Furto
Ancora un furto e ancora in centro. A essere preso di mira è stato l’Angiol d’Or, uno dei ristoranti più noti di Parma. A raccontare il colpo è Giorgio Ferrari, il titolare, ancora scosso: «Sono passati da una bocca di lupo. Una presa d’aria, ma per entrare lì bisogna essere un contorsionista. O davvero molto magri. Io non ci avrei mai creduto se non l’avessi visto coi miei occhi». Il punto d’accesso, nascosto alla vista, è tra vicolo Scutellari e il passaggio pedonale per piazza Duomo.
«Hanno alzato una grata e sono scesi. Forse c’era anche un'auto parcheggiata sopra, a coprire la scena. Sopra il locale abitano delle persone, ma nessuno ha sentito nulla. Forse qualche botta, ma credo niente di diverso da quello che si sente ogni notte. Prima c’erano i ragazzini, quelli del caos in piazza, ora ci sono bande, furti continui alle auto, vetri rotti, gente molesta anche di giorno». Una volta dentro, i ladri si sono mossi in fretta. Sono sbucati in cucina, hanno raggiunto la sala e si sono diretti alla cassa.
«A colpo sicuro – dice Ferrari –: forse l’hanno vista da fuori, attraverso le vetrate». Ma tutto resta nell’incertezza, perché non c’erano telecamere a riprendere la scena. «Le devo ancora installare – ammette –. Ormai è chiaro che servono. È il quarto furto subito in meno di un anno». E l’allarme non è scattato.

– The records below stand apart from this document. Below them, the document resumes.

Lemma trimEnd_split (s : jsstring) :
  exists w, s = trimEnd s ++ w /\ forallb is_white_space w = true.
Proof.
  destruct (trimStart_split (rev s)) as (w & E & W).
  exists (rev w). split.
  - unfold trimEnd. rewrite <- rev_app_distr, <- E. now rewrite rev_involutive.
  - rewrite forallb_forall in *. intros x Hx; apply W, in_rev, Hx.
Qed.

Lemma trimEnd_last (s init : jsstring) (c : N) :
  trimEnd s = init ++ [c] -> is_white_space c = false.
Proof.
  unfold trimEnd; intros E.
  apply (f_equal (@rev N)) in E.
  rewrite rev_involutive, rev_app_distr in E; simpl in E.
  exact (trimStart_head _ E).
Qed.

Lemma trim_head (s : jsstring) (c : N) (rest : jsstring) :
  trim s = c :: rest -> is_white_space c = false.
Proof.
  unfold trim; intros E.
  destruct (trimEnd_split (trimStart s)) as (w & Hs & _).
  rewrite E in Hs. exact (trimStart_head s Hs).
Qed.

Lemma trim_last (s init : jsstring) (c : N) :
  trim s = init ++ [c] -> is_white_space c = false.
Proof. unfold trim; apply trimEnd_last. Qed.

Lemma trim_nil_iff (s : jsstring) :
  trim s = [] <-> forallb is_white_space s = true.
Proof.
  split.
  - intros E. unfold trim in E.
    destruct (trimStart_split s) as (w1 & E1 & W1).
    destruct (trimEnd_split (trimStart s)) as (w2 & E2 & W2).
    rewrite E in E2; simpl in E2. rewrite E2 in E1. rewrite E1.
    rewrite forallb_app, W1, W2; reflexivity.
  - intros W. apply trimStart_nil_trim, trimStart_all_space, W.
Qed.

Lemma forallb_join (f : N -> bool) (sep : jsstring) (parts : list jsstring) :
  forallb f sep = true ->
  forallb f (join sep parts) = forallb (forallb f) parts.
Proof.
  intros S. induction parts as [|p [|q rest] IH]; [reflexivity | |].
  - simpl; now rewrite andb_true_r.
  - rewrite join_cons, !forallb_app, S, IH. reflexivity.
Qed.

(** ** [messagesToPrompt] *)

(** X7.  The prompt carries no white space at either end: when it is not
    empty, its first and its last code unit are not white space. *)
Theorem prompt_has_no_outer_white_space (messages : list ChatMessage) :
  (forall c rest,
     prompt (messagesToPrompt messages) = c :: rest ->
     is_white_space c = false) /\
  (forall init c,
     prompt (messagesToPrompt messages) = init ++ [c] ->
     is_white_space c = false).
Proof.
  unfold messagesToPrompt; cbn [prompt]. split.
  - intros c rest; apply trim_head.
  - intros init c; apply trim_last.
Qed.

Lemma forallb_prompt_texts (messages : list ChatMessage) :
  @forallb jsstring (forallb is_white_space) (prompt_texts messages)
  = forallb blank_for_prompt messages.
Proof.
  induction messages as [|m messages IH]; [reflexivity|].
  change (m :: messages) with ([m] ++ messages).
  rewrite prompt_texts_app, !forallb_app, IH. f_equal.
  unfold prompt_texts, prompt_part, blank_for_prompt, forallb at 3.
  by_role m; rewrite Hu, Ha; reflexivity.
Qed.

(** X8.  The prompt is the empty string exactly when the messages hold no
    assistant message and every user message has a text of white space
    only (or no text); system messages and messages of other roles do not
    count. *)
Theorem prompt_empty_iff (messages : list ChatMessage) :
  prompt (messagesToPrompt messages) = [] <->
  forallb blank_for_prompt messages = true.
Proof.
  unfold messagesToPrompt. rewrite collect_spec. cbn [prompt promptParts].
  rewrite trim_nil_iff, forallb_join by reflexivity.
  now rewrite forallb_prompt_texts.
Qed.
(** * A shallow embedding of [src/matrix.ts]

    The class [Matrix] wraps a JavaScript array of row arrays.  Arrays are
    objects with identity: several indices of the outer array, several
    matrices, or a caller's variable can all designate one and the same row
    array.  The embedding therefore keeps every array in an explicit store
    and lets a matrix be a reference into it.

    - cells are JavaScript numbers, i.e. binary64 floats ([PrimFloat.float]);
      a read outside an array yields [undefined], so array elements and
      read results have type [value = option float];
    - row arrays live in [rowsH], outer arrays (arrays of row references)
      in [dataH]; the TypeScript types keep the two kinds apart;
    - a method is a function in the monad [M] of state and exceptions;
    - row and column indices and the dimensions given to the factories
      are natural numbers (a negative or fractional index is in no array,
      and takes the path of an index past the end); the exponent of [pow]
      is an integer;
    - [mults] counts the completed calls of [multiply]; it is
      instrumentation only and no method reads it. *)

From Stdlib Require Import Floats ZArith Lia.
From stdpp Require Import gmap strings list.

Open Scope string_scope.

(** ** Values, store, outcomes *)

Definition value := option float.
Definition undefined : value := None.

(** [ToNumber]: [undefined] becomes [NaN], a number is itself. *)
Definition to_number (v : value) : float := default nan v.

Definition loc := nat.

Record heap := Heap {
  rowsH : gmap loc (list value);
  dataH : gmap loc (list loc);
  mults : nat
}.

(** [Stuck] marks a read through a reference that the store does not hold.
    JavaScript has no dangling references; the constructor only makes the
    store lookups total and is never produced on a well-formed store. *)
Inductive error :=
| RangeError (msg : string)
| TypeError (msg : string)
| Stuck.

(** [Fuel h] is the outcome of a loop that was cut off after the allotted
    number of iterations, in store [h]; only [pow] can produce it. *)
Inductive outcome (A : Type) :=
| Val (a : A) (h : heap)
| Exn (e : error)
| Fuel (h : heap).
Arguments Val {A} a h.
Arguments Exn {A} e.
Arguments Fuel {A} h.

Definition M (A : Type) : Type := heap -> outcome A.

Definition ret {A} (a : A) : M A := fun h => Val a h.

Definition bind {A B} (m : M A) (k : A -> M B) : M B :=
  fun h =>
    match m h with
    | Val a h' => k a h'
    | Exn e => Exn e
    | Fuel h' => Fuel h'
    end.

Definition throw {A} (e : error) : M A := fun _ => Exn e.

Declare Scope js_scope.
Delimit Scope js_scope with js.
Notation "'let*' x ':=' m 'in' k" := (bind m (fun x => k))
  (at level 10, x pattern, m at level 100, k at level 200,
   format "'[v' 'let*'  x  ':='  m  'in' '/' k ']'") : js_scope.
Notation "m '>>' k" := (bind m (fun _ => k))
  (at level 100, k at level 200, right associativity) : js_scope.
Open Scope js_scope.

(** ** Store primitives *)

Definition read_row (a : loc) : M (list value) :=
  fun h => match rowsH h !! a with
           | Some l => Val l h
           | None => Exn Stuck
           end.

Definition read_data (d : loc) : M (list loc) :=
  fun h => match dataH h !! d with
           | Some l => Val l h
           | None => Exn Stuck
           end.

Definition write_row (a : loc) (l : list value) : M unit :=
  fun h => Val tt (Heap (<[a := l]> (rowsH h)) (dataH h) (mults h)).

(** [new Array(...)] for a row array: a fresh reference. *)
Definition alloc_row (l : list value) : M loc :=
  fun h => let a := fresh (dom (rowsH h)) in
           Val a (Heap (<[a := l]> (rowsH h)) (dataH h) (mults h)).

(** [new Array(...)] for an outer array. *)
Definition alloc_data (l : list loc) : M loc :=
  fun h => let d := fresh (dom (dataH h)) in
           Val d (Heap (rowsH h) (<[d := l]> (dataH h)) (mults h)).

(** [outer[i] = ref] on an outer array, once the new list of its slots is
    known. *)
Definition write_data (d : loc) (l : list loc) : M unit :=
  fun h => Val tt (Heap (rowsH h) (<[d := l]> (dataH h)) (mults h)).

Definition tick : M unit :=
  fun h => Val tt (Heap (rowsH h) (dataH h) (S (mults h))).

(** [arr[i]]: the element, or [undefined] outside the array. *)
Definition index (l : list value) (i : nat) : value := mjoin (l !! i).

(** [arr[i] = v].  Inside the array the element is replaced.  At
    [i = length] JavaScript appends.  Further out it would leave holes;
    the padding below stands for them, and no caller in this file reaches
    that case ([put] checks its bounds, [addRow] walks upwards from 0). *)
Definition array_set (l : list value) (i : nat) (v : value) : list value :=
  if decide (i < length l) then <[i := v]> l
  else l ++ replicate (i - length l) undefined ++ [v].

(** [for (let i = 0; i < n; i++) body(i)] for a bound [n] that the body
    does not change. *)
Fixpoint for_each {A} (l : list A) (body : A -> M unit) : M unit :=
  match l with
  | [] => ret tt
  | x :: l' => body x >> for_each l' body
  end.

Definition for_upto (n : nat) (body : nat -> M unit) : M unit :=
  for_each (seq 0 n) body.

(** [arr.map(f)] for a function that may read the store: the results in
    order. *)
Fixpoint collect {A B} (l : list A) (f : A -> M B) : M (list B) :=
  match l with
  | [] => ret []
  | x :: l' => let* y := f x in let* ys := collect l' f in ret (y :: ys)
  end.

(** [seq[i] = v], as a caller writes into an array it was handed. *)
Definition assign (a : loc) (i : nat) (v : float) : M unit :=
  let* l := read_row a in
  write_row a (array_set l i (Some v)).

(** ** The class [Matrix] *)

Module Matrix.

(** A matrix object holds one readonly field, the reference [data] to its
    outer array.  The wrapper object itself carries no other state, so it
    is represented by that reference: two wrappers of one outer array are
    the same matrix here. *)
Record t := Build { data : loc }.

(** [MatrixLike]: raw contents (an array) or a matrix. *)
Inductive MatrixLike :=
| Contents (d : loc)
| Like (m : t).

(** [constructor(data)]: an array is adopted as it is, a matrix shares its
    [data]; nothing is copied. *)
Definition construct (x : MatrixLike) : t :=
  match x with
  | Contents d => Build d
  | Like m => Build (data m)
  end.

Definition from (x : MatrixLike) : t := construct x.

(** [new Matrix([[..], [..]])] with array literals: every inner literal is
    an array of its own. *)
Definition literal (rows : list (list float)) : M t :=
  let* refs := collect rows (fun r => alloc_row (Some <$> r)) in
  let* d := alloc_data refs in
  ret (construct (Contents d)).

Definition rowCount (this : t) : M nat :=
  let* d := read_data (data this) in
  ret (length d).

(** [this.data.at(0)!.length]: with no row 0 this is a property read on
    [undefined]. *)
Definition columnCount (this : t) : M nat :=
  let* d := read_data (data this) in
  match d !! 0 with
  | None => throw (TypeError "Cannot read properties of undefined")
  | Some a => let* l := read_row a in ret (length l)
  end.

Definition get (this : t) (row column : nat) : M value :=
  let* d := read_data (data this) in
  match d !! row with
  | None => throw (RangeError "Out of bounds")
  | Some a =>
      let* l := read_row a in
      match l !! column with
      | None => throw (RangeError "Out of bounds")
      | Some v => ret v
      end
  end.

Definition put (this : t) (row column : nat) (v : float) : M t :=
  let* d := read_data (data this) in
  match d !! row with
  | None => throw (RangeError "Out of bounds")
  | Some a =>
      let* l := read_row a in
      match l !! column with
      | None => throw (RangeError "Out of bounds")
      | Some _ => write_row a (array_set l column (Some v)) >> ret this
      end
  end.

(** The loop bounds [this.rowCount] and [this.columnCount] are read again
    at every test in the source; no callback of this class resizes the
    receiver, so the row count is read once and the column count once per
    row.  The column count is only read when there is a row to visit. *)
Definition forEach (this : t) (callback : value -> nat -> nat -> M unit) : M t :=
  let* rc := rowCount this in
  for_upto rc (fun x =>
    let* cc := columnCount this in
    for_upto cc (fun y =>
      let* v := get this x y in
      callback v x y)) >>
  ret this.

(** [new Array(rows).fill(new Array(columns).fill(0))]: the argument of the
    outer [fill] is evaluated once, so one row array is created and every
    slot of the outer array receives a reference to it. *)
Definition empty (rows columns : nat) : M t :=
  let* a := alloc_row (replicate columns (Some 0%float)) in
  let* d := alloc_data (replicate rows a) in
  ret (from (Contents d)).

Definition map (this : t) (callback : value -> nat -> nat -> M float) : M t :=
  let* rc := rowCount this in
  let* cc := columnCount this in
  let* id := empty rc cc in
  forEach this (fun v x y =>
    let* w := callback v x y in
    put id x y w >> ret tt) >>
  ret id.

(** [add] maps over [id], the matrix it has just created, and not over
    [this]: the callback's [v] is a cell of [id]. *)
Definition add (this : t) (matrix : MatrixLike) : M t :=
  let matrix := from matrix in
  let* r1 := rowCount this in
  let* r2 := rowCount matrix in
  if decide (r1 ≠ r2) then throw (RangeError "Matricies must be the same size")
  else
    let* c1 := columnCount this in
    let* c2 := columnCount matrix in
    if decide (c1 ≠ c2) then throw (RangeError "Matricies must be the same size")
    else
      let* rc := rowCount this in
      let* cc := columnCount this in
      let* id := empty rc cc in
      map id (fun v x y =>
        let* w := get matrix x y in
        ret (to_number v + to_number w)%float).

Definition scalar (this : t) (k : float) : M t :=
  map this (fun content _ _ => ret (k * to_number content)%float).

(** [this.data[row]]: the row array itself, or [undefined]. *)
Definition row (this : t) (r : nat) : M (option loc) :=
  let* d := read_data (data this) in
  ret (d !! r).

(** [this.data.map((x) => x[column])]: a new array. *)
Definition column (this : t) (c : nat) : M loc :=
  let* d := read_data (data this) in
  let* cells := collect d (fun x => let* l := read_row x in ret (index l c)) in
  alloc_row cells.

(** [this.data[r]], for a read that goes on to index the row. *)
Definition row_of (this : t) (r : nat) : M (list value) :=
  let* d := read_data (data this) in
  match d !! r with
  | None => throw (TypeError "Cannot read properties of undefined")
  | Some a => read_row a
  end.
(** [X15] On a framework that does not raise and whose data loaders
    yield no batch, neither notebook gets past its fine-tuning cell: the
    first epoch divides the loss by zero batches.  Notebook 01 ends with
    [ZeroDivisionError] in cell 3 and notebook 02 in cell 4; no later
    cell is begun, so nothing is quantized, exported or measured. *)
Theorem X15_empty_dataset_stops_at_fine_tuning st :
  ((forall f args s, ans (FwBatches f args) s = []) ->
   fst (run fw LLM.notebook st)
   = Raise (Exn "ZeroDivisionError" "division by zero") /\
   cells (trace fw LLM.notebook st) = firstn 3 (map fst llm_cells)) /\
  ((forall f args s, ans (FwPairs f args) s = []) ->
   forall norm2,
     fst (run fw (ViT.notebook norm2) st)
     = Raise (Exn "ZeroDivisionError" "division by zero") /\
     cells (trace fw (ViT.notebook norm2) st) = firstn 4 (map fst vit_cells)).
Proof.
  split.
  - intros Hempty. pose proof (llm_fine_tune_cell_fails st Hempty) as Hf. split.
    + unfold LLM.notebook, LLM.upto_benchmark, LLM.upto_onnx,
        LLM.upto_dynamic_quantization, LLM.upto_kv_cache,
        LLM.upto_int8_attention, LLM.upto_ptq.
      do 6 apply raise_passes. exact Hf.
    + rewrite <- (trace_erased fw LLM.notebook).
      refine (proj1 (cells_until_failure fw (map fst llm_cells) LLM.prefix st 9
                       (le_n _) eq_refl (llm_steps fw st) (llm_returned fw st) 2
                       _ _ _ 9 _ _)); try lia.
      * cbn [LLM.prefix]. rewrite is_ok_erased.
        destruct (no_throw_returns ans eff enter exit LLM.upto_load
                    ltac:(prove_no_throw) st) as (v & s1 & Hl).
        fold fw in Hl. rewrite Hl. reflexivity.
      * cbn [LLM.prefix]. rewrite is_ok_erased, Hf. reflexivity.
  - intros Hempty norm2.
    pose proof (vit_fine_tune_cell_fails st Hempty) as Hf. split.
    + unfold ViT.notebook, ViT.upto_benchmark, ViT.upto_optimize,
        ViT.upto_verify, ViT.upto_fusion, ViT.upto_pruning, ViT.upto_qaf.
      do 6 apply raise_passes. exact Hf.
    + rewrite <- (trace_erased fw (ViT.notebook norm2)).
      refine (proj1 (cells_until_failure fw (map fst vit_cells) (ViT.prefix norm2)
                       st 10 (le_n _) eq_refl (vit_steps fw norm2 st)
                       (vit_returned fw norm2 st) 3 _ _ _ 10 _ _)); try lia.
      * cbn [ViT.prefix]. rewrite is_ok_erased.
        destruct (no_throw_returns ans eff enter exit ViT.upto_dataset
                    ltac:(prove_no_throw) st) as (v & s1 & Hl).
        fold fw in Hl. rewrite Hl. reflexivity.
      * cbn [ViT.prefix]. rewrite is_ok_erased, Hf. reflexivity.
Qed.

End EmptyDataset.

Lemma X15_witness :
  fst (run echo_fw LLM.notebook tt)
  = Raise (Exn "ZeroDivisionError" "division by zero") /\
  cells (trace echo_fw LLM.notebook tt) = firstn 3 (map fst llm_cells).
Proof.
  apply (proj1 (X15_empty_dataset_stops_at_fine_tuning
                  (fun e (_ : unit) => echo_answer e)
                  (fun _ st => st) (fun _ st => st) (fun _ st => st) tt)).
  reflexivity.
Defined.

(** ** The schedule of quantization-aware fine-tuning *)

Lemma project_call {A} (f : fwE -> option A) e t :
  project f (EvCall e :: t)
  = match f e with Some a => [a] | None => [] end ++ project f t.
Proof. reflexivity. Qed.

Lemma project_none {A} (f : fwE -> option A) t :
  (forall e, In (EvCall e) t -> keeps_none f e = false) -> project f t = [].
Proof.
  induction t as [|ev t IH]; intros H; [reflexivity|].
  unfold project. cbn [flat_map]. fold (project f t).
  rewrite IH by (intros e He; apply H; right; exact He).
  destruct ev as [e| | |]; try reflexivity.
  specialize (H e (or_introl eq_refl)). unfold keeps_none in H.
  destruct (f e); [discriminate|reflexivity].
Qed.

Lemma project_static {A} (f : fwE -> option A) {St} (fw : handler St) {R}
  (p : prog St R) st :
  no_call (keeps_none f) p -> project f (trace fw p st) = [].
Proof.
  intros Hp. apply project_none. intros e He.
  eapply no_call_trace; eassumption.
Qed.

Section Schedule.
Context {St : Type}.
Variable ans : forall e : fwE, St -> resp e.
Variable eff : fwE -> St -> St.
Variables enter exit : ctx -> St -> St.
Variables (train_loader val_loader : list (tensor * tensor)).
Hypothesis Htrain : forall m, well_shaped ans m train_loader.
Hypothesis Hval : forall m, well_shaped ans m val_loader.
Hypothesis Htrain_ne : train_loader <> [].
Hypothesis Hval_ne : val_loader <> [].
Hypothesis Htrain_ex : (0 < epoch_examples train_loader)%Z.
Hypothesis Hval_ex : (0 < epoch_examples val_loader)%Z.

Let fw := total_fw ans eff enter exit.

Lemma trace_call_bind {R} (e : fwE) (k : resp e -> prog St R) st :
  trace fw (Bind (Call e) k) st = EvCall e :: trace fw (k (ans e st)) (eff e st).
Proof. reflexivity. Qed.

Lemma train_epoch_schedule model optimizer scaler criterion st :
  exists r st',
    run fw (ViT.train_epoch model train_loader optimizer scaler criterion) st
    = (Ok r, st') /\
    project schedule_mark
      (trace fw (ViT.train_epoch model train_loader optimizer scaler criterion) st)
    = ["train"].
Proof.
  destruct (train_epoch_returns ans eff enter exit model optimizer scaler criterion
              train_loader st (Htrain model) Htrain_ne Htrain_ex)
    as (obs & a & b & st' & _ & Hrun & _).
  exists (PFloat a, PFloat b), st'. split; [exact Hrun|].
  unfold ViT.train_epoch, model_train.
  match goal with
  | |- project _ (trace fw (Bind _ ?k) st) = _ =>
      change (project schedule_mark (trace fw (Bind (Call (ModelTrain model)) k) st))
        with ("train" :: project schedule_mark
                (trace fw (k (ans (ModelTrain model) st)) (eff (ModelTrain model) st)))
  end.
  f_equal. apply project_static. prove_static.
Qed.

Lemma validate_schedule model criterion st :
  exists r st',
    run fw (ViT.validate model val_loader criterion) st = (Ok r, st') /\
    project schedule_mark (trace fw (ViT.validate model val_loader criterion) st)
    = ["eval"].
Proof.
  destruct (validate_returns ans eff enter exit model criterion
              val_loader st (Hval model) Hval_ne Hval_ex)
    as (obs & a & b & st' & _ & Hrun & _).
  exists (PFloat a, PFloat b), st'. split; [exact Hrun|].
  unfold ViT.validate, model_eval.
  match goal with
  | |- project _ (trace fw (Bind _ ?k) st) = _ =>
      change (project schedule_mark (trace fw (Bind (Call (ModelEval model)) k) st))
        with ("eval" :: project schedule_mark
                (trace fw (k (ans (ModelEval model) st)) (eff (ModelEval model) st)))
  end.
  f_equal. apply project_static. prove_static.
Qed.

Lemma run_bind_ok {X R} (m : prog St X) (k : X -> prog St R) st v s1 :
  run fw m st = (Ok v, s1) -> run fw (Bind m k) st = run fw (k v) s1.
Proof. intros H. cbn [run]. rewrite H. reflexivity. Qed.

Lemma trace_bind_ok {X R} (m : prog St X) (k : X -> prog St R) st v s1 :
  run fw m st = (Ok v, s1) ->
  trace fw (Bind m k) st = trace fw m st ++ trace fw (k v) s1.
Proof. intros H. cbn [trace]. rewrite H. reflexivity. Qed.

Lemma run_call (e : fwE) st : run fw (Call e) st = (Ok (ans e st), eff e st).
Proof. reflexivity. Qed.

Ltac step_call :=
  match goal with
  | |- context [run ?fw (Bind ?m ?k) ?s] =>
      lazymatch m with
      | Call ?e =>
          change (run fw (Bind m k) s)
            with (run fw (k (ans e s)) (eff e s));
          change (trace fw (Bind m k) s)
            with (EvCall e :: trace fw (k (ans e s)) (eff e s));
          cbn beta
      end
  end.

Lemma qat_epoch_runs criterion model_qat optimizer scaler epochs epoch st :
  exists st',
    run fw (ViT.qat_epoch criterion model_qat train_loader val_loader
                          optimizer scaler epochs epoch) st = (Ok tt, st') /\
    project schedule_mark
      (trace fw (ViT.qat_epoch criterion model_qat train_loader val_loader
                               optimizer scaler epochs epoch) st)
    = qat_epoch_schedule epoch.
Proof.
  unfold ViT.qat_epoch, qat_epoch_schedule, fw_obj, print.
  step_call. set (s1 := eff _ st). step_call. set (s2 := eff _ s1).
  match goal with
  | |- context [run fw (Bind ?m _) s2] =>
      assert (Hobs : exists s3,
                run fw m s2 = (Ok tt, s3) /\
                project schedule_mark (trace fw m s2)
                = if (0 <? epoch)%Z
                  then ["torch.quantization.enable_observer"] else [])
  end.
  { destruct (0 <? epoch)%Z; eexists; split; reflexivity. }
  destruct Hobs as (s3 & Hr3 & Ht3).
  rewrite (run_bind_ok _ _ _ _ _ Hr3), (trace_bind_ok _ _ _ _ _ Hr3).
  destruct (train_epoch_schedule model_qat optimizer scaler criterion s3)
    as ([tl ta] & s4 & Hr4 & Ht4).
  rewrite (run_bind_ok _ _ _ _ _ Hr4), (trace_bind_ok _ _ _ _ _ Hr4).
  destruct (validate_schedule model_qat criterion s4)
    as ([vl va] & s5 & Hr5 & Ht5).
  rewrite (run_bind_ok _ _ _ _ _ Hr5), (trace_bind_ok _ _ _ _ _ Hr5).
  eexists. split.
  { cbn [run fw total_fw fw_call].
    match goal with |- (Ok ?u, _) = _ => destruct u end. reflexivity. }
  rewrite !project_call, !project_app, Ht3, Ht4, Ht5. reflexivity.
Qed.
(** What the host can deliver.  [k] designates a suspended invocation. *)
Inductive Event : Type :=
| Click
| Unload
| Resize (l : Layout)
| CaptureSettled (k : nat) (lastError : option (option string))
    (s : option StreamId) (mk : Thrown + ContextId)
| ResumeSettled (k : nat) (r g : option Thrown) (fd : FrameData)
| Frame (h : Handle) (fd : FrameData)
| CloseRejected (e : Thrown).

Fixpoint dropNth {A} (k : nat) (l : list A) : list A :=
  match k, l with
  | _, [] => []
  | O, _ :: l' => l'
  | S k', x :: l' => x :: dropNth k' l'
  end.

Definition spawn (o : option Await) (l : list Await) : list Await :=
  match o with
  | Some a => l ++ [a]
  | None => l
  end.

Definition memHandle (h : Handle) (l : list Handle) : bool :=
  existsb (N.eqb h) l.

(** The scheduler takes a callback off its list before it runs it. *)
Definition takeFrame (h : Handle) : M unit :=
  modify (onSched (fun s =>
    {| pendingFrames := List.remove N.eq_dec h (pendingFrames s);
       nextHandle := nextHandle s |})).

Definition after {A} (sy : Sys) (r : A * World * list Effect)
  (fl : list Await) (open : bool) : Sys :=
  {| world := worldOf r; inflight := fl; alive := open;
     calls := calls sy ++ callsOf r |}.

Disturbato da un «jammer»? Chissà. «Stamattina ho fatto dei test e andava regolarmente. Ma quando sono entrati i ladri, silenzio assoluto». Il bottino è relativamente contenuto: forse 1000 euro, tra fondo cassa e vino. «Solo bottiglie piene, forse da rivendere. Ma il problema non sono i soldi, sono il disagio e il senso di vulnerabilità». Ma dal suo palcoscenico privilegiato, un locale che affaccia proprio sul cuore della città, Ferrari parla anche di una città cambiata.
«La gente ha paura. I clienti me lo dicono chiaramente: in centro non ci si sente più sicuri. Alcuni non vengono più da soli, altri si fanno accompagnare fin davanti al locale». Anche ieri, dopo il furto a Carlo Belloni in borgo 20 Marzo, si è capito che il problema è serio, diffuso. «Lui aveva la telecamera, ha ripreso tutto ma non è bastato a fermarli. E questo dice molto: queste persone non hanno paura di niente».
Anche la zona, dice Ferrari, è diventata più buia e meno presidiata. «Piazza Duomo è tristemente poco illuminata. In altre città i monumenti vengono valorizzati, qui restano al buio. E nel buio, si sa, i ladri si muovono meglio».